Jakarta (ANTARA News) - ‎​Presiden Susilo Bambang Yudhoyono seharusnya memerintahkan Polri menangkap semua tersangka koruptor yang lari dari Indonesia.

"Kalau hanya memerintahkan penangkapan mantan Bendahara Umum Partai Demokrat M Nazaruddin, Presiden SBY akan dinilai diskriminatif dalam menyikapi kasus hukum," kata anggota Komisi III DPR RI Bambang Soesatyo kepada ANTARA News, di Jakarta, Minggu.

Saat ini, belasan hingga puluhan WNI yang bermasalah dengan hukum diyakini bersembunyi di sejumlah negara, terutama Singapura.

Jadi, menurutnya, bukan hanya Nazaruddin atau Nunun Nurbaeti, masih ada nama lain seperti Anggoro Widjojo, tersangka kasus dugaan korupsi pengadaan Sistem Komunikasi Radio Terpadu di Departemen Kehutanan. Atau,  Bambang Soetrisno dan Adrian Kiki Ariawan dalam kasus Bantuan Likuiditas Bank Indonesia (BLBI).

"Artinya, dalam perintahnya kepada Kapolri, fokus tugas mestinya tidak hanya pada penangkapan Nazaruddin, melainkan juga kepada semua tersangka koruptor yang lari dari Indonesia. Sebab, dari para buron itu, negara masih memiliki tagihan yang jumlahnya mencapai puluhan triliun rupiah," kata Bambang.

Karena itu, Presiden SBY dapat mengeskalasi penugasan itu menjadi aksi memburu para tersangka koruptor yang bersembunyi di negara lain.
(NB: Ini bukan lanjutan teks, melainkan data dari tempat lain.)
Lemma set_event_id k r b : b_events b !! k = Some r -> set_event k r b = b.
Proof. intros E. destruct b. unfold set_event. cbn in *. by rewrite insert_id. Qed.
Lemma set_event_twice k r r' b : set_event k r (set_event k r' b) = set_event k r b.
Proof. destruct b. unfold set_event. cbn. by rewrite insert_insert_eq. Qed.

Lemma ensureEvent_cases d b xs : described xs b -> ForallOrdPairs compatible xs ->
  (evt_fits xs d /\ exists reg, reg = evt_at xs (tkey d) (default d (first (evt_desc (tkey d)) xs)) /\
     ensureEvent d b = (set_event (tkey d) reg b, Some reg)) \/
  (~ evt_fits xs d /\ exists err, ensureEvent d b = (addError err b, None)).
Proof.
  intros Hd Hp. unfold ensureEvent. fold (tkey d). rewrite (de_events _ _ Hd). unfold evt_reg.
  destruct (first (evt_desc (tkey d)) xs) as [d0|] eqn:E; cbn [default].
  - fold (evt_at xs (tkey d) d0). cbn [er_descriptor evt_at]. rewrite sameDescriptor_eq. fold (same_typed d0 d).
    rewrite <- (fits_first evt_of tkey same_typed (fun x y Hc => cp_evt x y Hc) same_typed_trans xs d d0 Hp E).
    case_bool_decide; [left|right; eauto]. split; [done|]. eexists. split; [done|]. cbn.
    rewrite set_event_id; [done|]. rewrite (de_events _ _ Hd). unfold evt_reg. by rewrite E.
  - left. split; [by apply (fits_none evt_of tkey same_typed)|]. eexists. split; [done|].
    unfold evt_at. by destruct (evt_desc_none _ _ E) as [-> ->].
Qed.

(** ** Queries *)
Definition qry_at xs (k : descriptorKey) (d : TypedQuery) : queryRegistration B C :=
  {| qr_descriptor := eraseDescriptor (tq_descriptor d) (tq_type d); qr_resultType := tq_resultType d;
     qr_handlerID := match first (qry_handler k) xs with Some h => h.1 | None => "" end;
     qr_handler := snd <$> first (qry_handler k) xs;
     qr_route := first (qry_route k) xs |}.
Abbreviation qry_fits := (fits qry_of qkey same_query).

Lemma qry_desc_none xs k : first (qry_desc k) xs = None -> first (qry_handler k) xs = None /\ first (qry_route k) xs = None.
Proof.
  rewrite !first_none. intros Hn. split; intros y Hy; specialize (Hn y Hy).
  - destruct y as [| |d id [h|]| | | | |]; try done. unfold qry_desc in Hn. cbn in *. unfold at_key in *. by case_decide.
  - destruct y as [| | | | | |d [r|]|]; try done. unfold qry_desc in Hn. cbn in *. unfold at_key in *. by case_decide.
Qed.
Lemma qry_handler_slot k x : valid x -> (is_Some (qry_handler k x) <-> slot_of x = Some (SQueryHandler k)).
Proof.
  intros [Hv _]. destruct x as [| |d id h| | | | |]; cbn; try (split; [by intros [? ?]|done]).
  destruct Hv as [_ [f ->]]. unfold at_key, is_Some. case_decide; naive_solver.
Qed.
Lemma qry_route_slot k x : valid x -> (is_Some (qry_route k x) <-> slot_of x = Some (SQueryRoute k)).
Proof.
  intros [Hv _]. destruct x as [| | | | | |d r|]; cbn; try (split; [by intros [? ?]|done]).
  destruct r as [r|]; [|done]. unfold at_key, is_Some. case_decide; naive_solver.
Qed.
Definition SendMessageBatch (m : Messenger B C) (ctx : option C) (d : Typed) (outgoing : list Outgoing) (b : B) : B * (list Receipt * option error) :=
  let info := d_info (t_descriptor d) in
  match ctx with
  | None => (b, ([], Some (wrapS ErrInvalidMessage "nil context")))
  | Some ctx =>
      if is_empty outgoing then (b, ([], Some (wrapS ErrInvalidMessage "empty command batch")))
      else match ms_commands m !! keyFor info with
      | None => (b, ([], Some (wrapS ErrDescriptorConflict "command")))
      | Some binding =>
          if negb (sameDescriptor (cb_descriptor binding) info (t_type d)) then (b, ([], Some (wrapS ErrDescriptorConflict "command")))
          else send_batch m ctx info (cb_route binding) (command_delivery binding) outgoing b
      end
  end.
Definition PublishMessageBatch (m : Messenger B C) (ctx : option C) (d : Typed) (outgoing : list Outgoing) (b : B) : B * (list Receipt * option error) :=
  let info := d_info (t_descriptor d) in
  match ctx with
  | None => (b, ([], Some (wrapS ErrInvalidMessage "nil context")))
  | Some ctx =>
      if is_empty outgoing then (b, ([], Some (wrapS ErrInvalidMessage "empty event batch")))
      else match ms_events m !! keyFor info with
      | None => (b, ([], Some (wrapS ErrDescriptorConflict "event")))
      | Some binding =>
          if negb (sameDescriptor (eb_descriptor binding) info (t_type d)) then (b, ([], Some (wrapS ErrDescriptorConflict "event")))
          else send_batch m ctx info (eb_route binding) (event_delivery binding) outgoing b
      end
  end.
Definition SendBatch (m : Messenger B C) (ctx : option C) (d : Typed) (payloads : list any) (b : B) : B * (list Receipt * option error) :=
  SendMessageBatch m ctx d (List.map (fun p => {| og_Payload := p; og_Metadata := OutgoingMetadata0 |}) payloads) b.
Definition PublishBatch (m : Messenger B C) (ctx : option C) (d : Typed) (payloads : list any) (b : B) : B * (list Receipt * option error) :=
  PublishMessageBatch m ctx d (List.map (fun p => {| og_Payload := p; og_Metadata := OutgoingMetadata0 |}) payloads) b.
End Messenger.
End Messenger.
Lemma newMetadata_quiet m ctx info out b : quiet_messenger m -> log (newMetadata m ctx info out b).1 = log b.
Proof.
  intros [Hc Hi _]. unfold newMetadata.
  set (bt := if IsZero (om_Time out) then _ else _). assert (log bt.1 = log b) as E1 by (subst bt; destruct (IsZero _); [apply Hc|done]).
  destruct bt as [b1 now]. cbn in E1.
  set (bi := if MessageID_IsZero (om_ID out) then _ else _). assert (log bi.1 = log b1) as E2 by (subst bi; destruct (MessageID_IsZero _); [apply Hi|done]).
  destruct bi as [b2 [id|err]]; cbn in E2 |- *; [|congruence]. destruct (lineage _ _ _ _). destruct (validateMetadata _); cbn; congruence.
Qed.

Lemma normalize_quiet r md route clock b : quiet clock -> log (normalizeReceipt r md route clock b).1 = log b.
Proof.
  intros Hc. unfold normalizeReceipt. destruct (negb _); [done|]. destruct (_ || _); [done|].
  pose proof (Hc b) as H. by destruct (clock b).
Qed.
Lemma normalize_ok r md route (clock : B -> B * Time) b : rc_MessageID r = md_ID md -> rc_Route r = route -> route <> "" -> rc_State r <> "" ->
  exists t, (normalizeReceipt r md route clock b).2 =
    ({| rc_MessageID := rc_MessageID r; rc_Route := rc_Route r; rc_State := rc_State r; rc_At := t |}, None).
Proof.
  intros Ei Er Hr Hs. unfold normalizeReceipt. rewrite Ei.
  set (r1 := if MessageID_IsZero _ then _ else r). assert (rc_MessageID r1 = md_ID md /\ rc_Route r1 = route /\ rc_State r1 = rc_State r) as (E1 & E2 & E3)
    by (subst r1; destruct (MessageID_IsZero _); done).
  rewrite E1, String.eqb_refl. cbn [negb]. rewrite E2, (proj2 (String.eqb_neq route "") Hr). rewrite E2, String.eqb_refl, E3.
  rewrite (proj2 (String.eqb_neq _ "") Hs). cbn. destruct (clock b) as [b1 t]. exists (UTC t). cbn. by rewrite E1, Er.
Qed.

Definition local_outcome (d : delivery B C) (ctx : C) (xs : list L) (all : Prop) (b b' : B) (r : Receipt) (err : option error) : Prop :=
  (exists ys, ys `sublist_of` xs /\ log b' = (log b ++ ys)%list) /\
  (err = None -> rc_MessageID r = md_ID (dl_metadata d) /\ rc_Route r = local_sync /\
     ((rc_State r = ReceiptNoop /\ md_Kind (dl_metadata d) = KindEvent /\ dl_handlers d = 0 /\ log b' = log b) \/
      (rc_State r = ReceiptCompleted /\ completed d ctx /\ (all -> log b' = (log b ++ xs)%list)))).

Lemma local_outcome_log d ctx xs all b b1 b2 r err : log b2 = log b1 -> local_outcome d ctx xs all b b1 r err -> local_outcome d ctx xs all b b2 r err.
Proof. unfold local_outcome. by intros ->. Qed.

Lemma deliver_local m ctx d b xs all : quiet_messenger m -> delivery_logs d xs all ->
  let '(b', (r, err)) := deliver m ctx (NewLocalSyncRoute timeNow) d b in local_outcome d ctx xs all b b' r err.
Proof.
  intros [Hc Hi Ho] Hd. unfold deliver. pose proof (Hc b) as E1. destruct (ms_clock m b) as [b1 started]. cbn [fst] in E1.
  cbn [rt_Deliver rt_Name NewLocalSyncRoute]. pose proof (LocalSync_log d ctx b1 xs all Hd) as H.
  destruct (LocalSync_Deliver timeNow (Some ctx) (Some d) b1) as [b2 [r err]]. destruct H as [H1 H2]. rewrite E1 in H1, H2.
  assert (forall bx rx ex, local_outcome d ctx xs all b bx rx ex ->
    let '(b', (r, err)) := match ms_observer m with
      | None => (bx, (rx, ex))
      | Some _ => let '(by_, ended) := ms_clock m bx in
          (observe ctx (ms_observer m) (deliver_observation (dl_metadata d) local_sync (rc_State rx) (UTC started) (Delivery.Sub (UTC ended) (UTC started)) ex) by_, (rx, ex))
      end in local_outcome d ctx xs all b b' r err) as Hend.
  { intros bx rx ex Hx. destruct (ms_observer m) as [set|] eqn:Eo; [|done]. rewrite <- Eo in Ho |- *. pose proof (Hc bx) as E2. destruct (ms_clock m bx) as [bx2 ended]. cbn [fst] in E2.
    eapply local_outcome_log; [|exact Hx]. by rewrite Ho. }
  destruct err as [err|].
  - apply Hend. by split.
  - destruct (H2 eq_refl) as (Hid & Hroute & Hst).
    assert (rc_State r <> "") as Hs by (destruct Hst as [[-> _]|[-> _]]; done).
    destruct (normalize_ok r (dl_metadata d) local_sync (ms_clock m) b2 Hid Hroute ltac:(done) Hs) as [t E].
    pose proof (normalize_quiet r (dl_metadata d) local_sync (ms_clock m) b2 Hc) as En.
    destruct (normalizeReceipt _ _ _ _ b2) as [b3 p]. cbn in E, En. subst p. apply Hend. unfold local_outcome. rewrite En. cbn. split; [done|]. intros _. by split_and!.
Qed.

(** ** Queries *)
(** The captured result is the handler's, and there is one only after it returned. *)
Section Queries.
Context (md : Metadata) (h : C -> B -> B * (localQueryResult * (option error + string))) (x : L).
Context (h_log : forall c b, carries md c -> log (h c b).1 = (log b ++ [x])%list).

Definition not_called (l : list L) (br : B * localQueryResult) : Prop := log br.1 = l /\ br.2 = localQueryResult0.
Definition called_once (l : list L) (br : B * localQueryResult) : Prop :=
  log br.1 = (l ++ [x])%list /\
  (br.2 = localQueryResult0 \/ exists c b1 b2 e, carries md c /\ h c b1 = (b2, (br.2, inl e))).

Lemma capture_step l c br : carries md c -> not_called l br -> called_once l (capture h c br).1.
Proof.
  intros Hc [Hl Hr]. unfold capture, called_once. pose proof (h_log c br.1 Hc) as E.
  destruct (h c br.1) as [b [res [e|v]]] eqn:Eh; cbn in E |- *; (split; [congruence|]).
  - right. by exists c, br.1, b, e.
  - by left.
Qed.
Lemma lift_keeps l m : quiet_body m -> keeps_body (not_called l) (called_once l) (lift_body m).
Proof.
  induction m as [e|v|f k IH|c k IH]; cbn; try done; [|naive_solver]. intros [Hf Hk]. split; [|naive_solver].
  intros [b res]. unfold not_called, called_once. cbn. by rewrite Hf.
Qed.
"Berikan wewenang dan akses kepada Polri dan penegak hukum lain untuk membentuk satuan tugas pemburu para tersangka koruptor," ujar politisi Golkar itu

Ia meenyebutkan, kalau Densus 88 Anti Teror Polri bisa memburu para tersangka teroris, satuan-satuan khusus yang dibentuk Polri pun pasti mampu memburu tersangka koruptor.

Dikatakannya, kalau perburuan Nunun Nurbaeti dilakukan melalui kerja sama dengan interpol, strategi yang sama mestinya bisa diterapkan untuk memburu tersangka koruptor lainnya.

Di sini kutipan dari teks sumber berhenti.